### EXERCISE AIM
Find the line with "A shallow embedding of the TypeScript" and the line with "numbers that the" in the entries below; output exactly those two lines, every line between them, and no others.
START SOURCE DATA
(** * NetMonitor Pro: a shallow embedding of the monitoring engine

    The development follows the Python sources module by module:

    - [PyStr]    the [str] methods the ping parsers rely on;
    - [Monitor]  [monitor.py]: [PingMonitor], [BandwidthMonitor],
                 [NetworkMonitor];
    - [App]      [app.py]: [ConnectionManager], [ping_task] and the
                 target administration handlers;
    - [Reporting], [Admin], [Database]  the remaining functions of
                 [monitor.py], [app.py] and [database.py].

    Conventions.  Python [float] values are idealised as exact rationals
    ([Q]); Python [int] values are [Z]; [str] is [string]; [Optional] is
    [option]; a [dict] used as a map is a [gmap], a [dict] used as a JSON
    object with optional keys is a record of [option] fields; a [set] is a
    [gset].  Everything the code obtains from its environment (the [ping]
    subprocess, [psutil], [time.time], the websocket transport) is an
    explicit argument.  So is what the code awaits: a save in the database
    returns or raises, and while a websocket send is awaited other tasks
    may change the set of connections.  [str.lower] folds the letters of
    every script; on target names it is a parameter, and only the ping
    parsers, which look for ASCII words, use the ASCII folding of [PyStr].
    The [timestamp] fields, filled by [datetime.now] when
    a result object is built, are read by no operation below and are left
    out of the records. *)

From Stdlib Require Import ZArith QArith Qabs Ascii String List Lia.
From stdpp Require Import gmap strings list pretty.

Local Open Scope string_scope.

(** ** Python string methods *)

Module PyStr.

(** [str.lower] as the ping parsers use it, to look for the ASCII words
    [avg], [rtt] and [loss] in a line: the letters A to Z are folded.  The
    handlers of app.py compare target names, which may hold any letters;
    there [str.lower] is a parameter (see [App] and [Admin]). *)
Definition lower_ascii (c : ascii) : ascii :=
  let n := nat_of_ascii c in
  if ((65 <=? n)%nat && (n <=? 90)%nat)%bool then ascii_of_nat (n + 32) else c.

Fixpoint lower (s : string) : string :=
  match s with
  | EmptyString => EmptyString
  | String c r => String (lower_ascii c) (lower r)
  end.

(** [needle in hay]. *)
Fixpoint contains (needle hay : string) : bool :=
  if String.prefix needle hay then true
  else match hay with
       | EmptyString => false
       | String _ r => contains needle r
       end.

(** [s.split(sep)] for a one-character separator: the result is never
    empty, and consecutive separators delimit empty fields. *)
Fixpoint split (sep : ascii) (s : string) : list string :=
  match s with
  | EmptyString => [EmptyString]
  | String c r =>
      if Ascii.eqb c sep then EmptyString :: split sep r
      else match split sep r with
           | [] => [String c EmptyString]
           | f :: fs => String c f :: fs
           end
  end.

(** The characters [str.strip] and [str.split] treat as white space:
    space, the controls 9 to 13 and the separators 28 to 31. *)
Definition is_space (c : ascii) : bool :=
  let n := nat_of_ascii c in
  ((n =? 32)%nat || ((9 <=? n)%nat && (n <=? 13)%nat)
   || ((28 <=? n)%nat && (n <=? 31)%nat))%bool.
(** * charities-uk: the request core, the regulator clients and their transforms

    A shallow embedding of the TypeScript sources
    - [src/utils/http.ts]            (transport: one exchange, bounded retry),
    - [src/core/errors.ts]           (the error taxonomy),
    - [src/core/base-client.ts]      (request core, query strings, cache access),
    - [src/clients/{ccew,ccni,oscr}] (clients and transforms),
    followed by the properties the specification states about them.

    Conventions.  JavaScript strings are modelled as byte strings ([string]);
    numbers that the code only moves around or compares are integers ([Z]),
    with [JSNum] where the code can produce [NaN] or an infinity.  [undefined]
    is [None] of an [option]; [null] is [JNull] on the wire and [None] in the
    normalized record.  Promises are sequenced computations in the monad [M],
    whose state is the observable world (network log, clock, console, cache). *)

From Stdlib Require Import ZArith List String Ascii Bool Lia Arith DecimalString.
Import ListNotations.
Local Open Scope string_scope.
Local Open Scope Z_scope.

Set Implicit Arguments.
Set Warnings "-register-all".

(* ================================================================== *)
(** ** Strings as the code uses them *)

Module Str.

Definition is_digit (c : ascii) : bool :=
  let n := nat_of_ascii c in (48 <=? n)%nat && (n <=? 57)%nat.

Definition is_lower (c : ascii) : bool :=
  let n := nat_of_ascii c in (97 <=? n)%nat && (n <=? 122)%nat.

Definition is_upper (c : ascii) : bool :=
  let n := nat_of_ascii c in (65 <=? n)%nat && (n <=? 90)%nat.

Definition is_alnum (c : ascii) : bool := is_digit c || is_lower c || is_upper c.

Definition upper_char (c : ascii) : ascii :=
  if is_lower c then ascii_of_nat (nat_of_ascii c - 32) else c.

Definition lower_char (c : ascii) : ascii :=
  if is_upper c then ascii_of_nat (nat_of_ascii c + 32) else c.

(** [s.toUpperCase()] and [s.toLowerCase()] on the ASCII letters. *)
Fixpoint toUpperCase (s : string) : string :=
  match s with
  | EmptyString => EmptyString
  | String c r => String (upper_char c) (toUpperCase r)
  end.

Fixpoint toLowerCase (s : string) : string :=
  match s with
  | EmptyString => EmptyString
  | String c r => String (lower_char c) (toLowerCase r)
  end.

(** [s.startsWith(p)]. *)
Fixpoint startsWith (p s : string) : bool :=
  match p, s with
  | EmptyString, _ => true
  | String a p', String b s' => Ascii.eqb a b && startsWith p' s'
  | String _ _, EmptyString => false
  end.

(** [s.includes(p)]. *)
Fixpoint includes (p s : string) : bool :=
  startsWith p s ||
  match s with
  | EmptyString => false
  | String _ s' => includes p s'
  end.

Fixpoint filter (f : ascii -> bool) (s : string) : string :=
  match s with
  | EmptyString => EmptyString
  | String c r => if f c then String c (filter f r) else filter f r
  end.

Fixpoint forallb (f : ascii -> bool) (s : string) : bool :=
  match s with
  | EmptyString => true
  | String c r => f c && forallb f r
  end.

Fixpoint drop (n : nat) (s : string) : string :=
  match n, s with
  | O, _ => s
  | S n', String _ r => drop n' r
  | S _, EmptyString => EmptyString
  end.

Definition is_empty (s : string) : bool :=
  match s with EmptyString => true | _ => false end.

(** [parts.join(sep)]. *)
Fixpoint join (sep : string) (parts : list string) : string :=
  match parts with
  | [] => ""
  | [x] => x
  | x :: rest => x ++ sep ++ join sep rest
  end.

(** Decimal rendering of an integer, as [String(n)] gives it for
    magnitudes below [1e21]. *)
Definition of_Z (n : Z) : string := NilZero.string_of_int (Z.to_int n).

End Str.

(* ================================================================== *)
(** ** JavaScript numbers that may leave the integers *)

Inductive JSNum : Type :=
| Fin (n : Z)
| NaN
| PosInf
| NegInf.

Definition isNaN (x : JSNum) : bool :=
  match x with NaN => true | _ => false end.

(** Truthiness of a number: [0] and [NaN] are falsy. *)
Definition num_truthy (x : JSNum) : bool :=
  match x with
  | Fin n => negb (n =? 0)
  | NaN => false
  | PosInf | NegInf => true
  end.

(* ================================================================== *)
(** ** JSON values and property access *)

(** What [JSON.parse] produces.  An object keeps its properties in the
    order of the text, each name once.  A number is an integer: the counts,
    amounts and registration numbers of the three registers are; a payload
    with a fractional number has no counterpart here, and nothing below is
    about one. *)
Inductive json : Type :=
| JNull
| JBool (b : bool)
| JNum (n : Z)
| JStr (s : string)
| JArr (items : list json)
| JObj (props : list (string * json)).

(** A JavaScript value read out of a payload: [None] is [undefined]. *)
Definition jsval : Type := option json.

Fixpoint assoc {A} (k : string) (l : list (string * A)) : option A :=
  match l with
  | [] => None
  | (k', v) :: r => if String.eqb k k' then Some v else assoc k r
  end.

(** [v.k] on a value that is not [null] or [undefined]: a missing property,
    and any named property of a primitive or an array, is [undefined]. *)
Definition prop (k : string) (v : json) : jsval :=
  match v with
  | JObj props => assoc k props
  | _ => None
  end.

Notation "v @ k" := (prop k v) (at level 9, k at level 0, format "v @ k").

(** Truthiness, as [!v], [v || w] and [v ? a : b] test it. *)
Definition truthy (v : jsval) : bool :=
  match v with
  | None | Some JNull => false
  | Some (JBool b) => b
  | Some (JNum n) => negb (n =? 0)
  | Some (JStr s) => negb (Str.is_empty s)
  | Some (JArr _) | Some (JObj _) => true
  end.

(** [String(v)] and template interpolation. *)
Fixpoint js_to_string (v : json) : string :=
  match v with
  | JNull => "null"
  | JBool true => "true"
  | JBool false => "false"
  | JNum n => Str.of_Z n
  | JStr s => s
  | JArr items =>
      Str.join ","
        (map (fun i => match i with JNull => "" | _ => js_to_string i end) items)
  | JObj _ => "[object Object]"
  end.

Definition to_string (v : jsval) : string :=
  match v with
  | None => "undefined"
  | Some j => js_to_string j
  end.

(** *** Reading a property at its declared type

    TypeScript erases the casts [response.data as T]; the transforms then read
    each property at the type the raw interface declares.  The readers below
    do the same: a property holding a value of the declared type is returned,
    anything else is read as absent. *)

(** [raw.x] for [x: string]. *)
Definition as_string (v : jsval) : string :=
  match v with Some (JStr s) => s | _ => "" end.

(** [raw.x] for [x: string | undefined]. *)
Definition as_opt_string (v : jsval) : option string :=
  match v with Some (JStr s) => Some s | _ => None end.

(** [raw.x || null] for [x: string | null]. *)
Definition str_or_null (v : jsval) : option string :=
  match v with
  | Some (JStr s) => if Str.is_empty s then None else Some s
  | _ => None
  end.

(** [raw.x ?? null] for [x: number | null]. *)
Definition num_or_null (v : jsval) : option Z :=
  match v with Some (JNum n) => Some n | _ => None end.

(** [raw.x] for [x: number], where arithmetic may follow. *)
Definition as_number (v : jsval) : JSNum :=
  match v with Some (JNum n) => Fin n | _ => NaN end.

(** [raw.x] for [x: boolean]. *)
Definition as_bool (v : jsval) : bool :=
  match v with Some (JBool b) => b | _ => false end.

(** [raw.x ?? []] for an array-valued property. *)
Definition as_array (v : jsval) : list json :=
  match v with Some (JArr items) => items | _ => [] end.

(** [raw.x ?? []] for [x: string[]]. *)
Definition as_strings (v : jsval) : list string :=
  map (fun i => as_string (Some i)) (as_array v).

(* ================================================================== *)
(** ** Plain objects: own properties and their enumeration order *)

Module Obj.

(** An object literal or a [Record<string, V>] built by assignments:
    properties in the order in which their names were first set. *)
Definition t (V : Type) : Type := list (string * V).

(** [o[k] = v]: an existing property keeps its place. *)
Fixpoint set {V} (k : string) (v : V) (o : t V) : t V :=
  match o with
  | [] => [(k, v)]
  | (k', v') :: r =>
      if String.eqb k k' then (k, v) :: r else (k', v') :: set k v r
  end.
END SOURCE DATA
### EXERCISE ANSWER
    A shallow embedding of the TypeScript sources
    - [src/utils/http.ts]            (transport: one exchange, bounded retry),
    - [src/core/errors.ts]           (the error taxonomy),
    - [src/core/base-client.ts]      (request core, query strings, cache access),
    - [src/clients/{ccew,ccni,oscr}] (clients and transforms),
    followed by the properties the specification states about them.

    Conventions.  JavaScript strings are modelled as byte strings ([string]);
    numbers that the code only moves around or compares are integers ([Z]),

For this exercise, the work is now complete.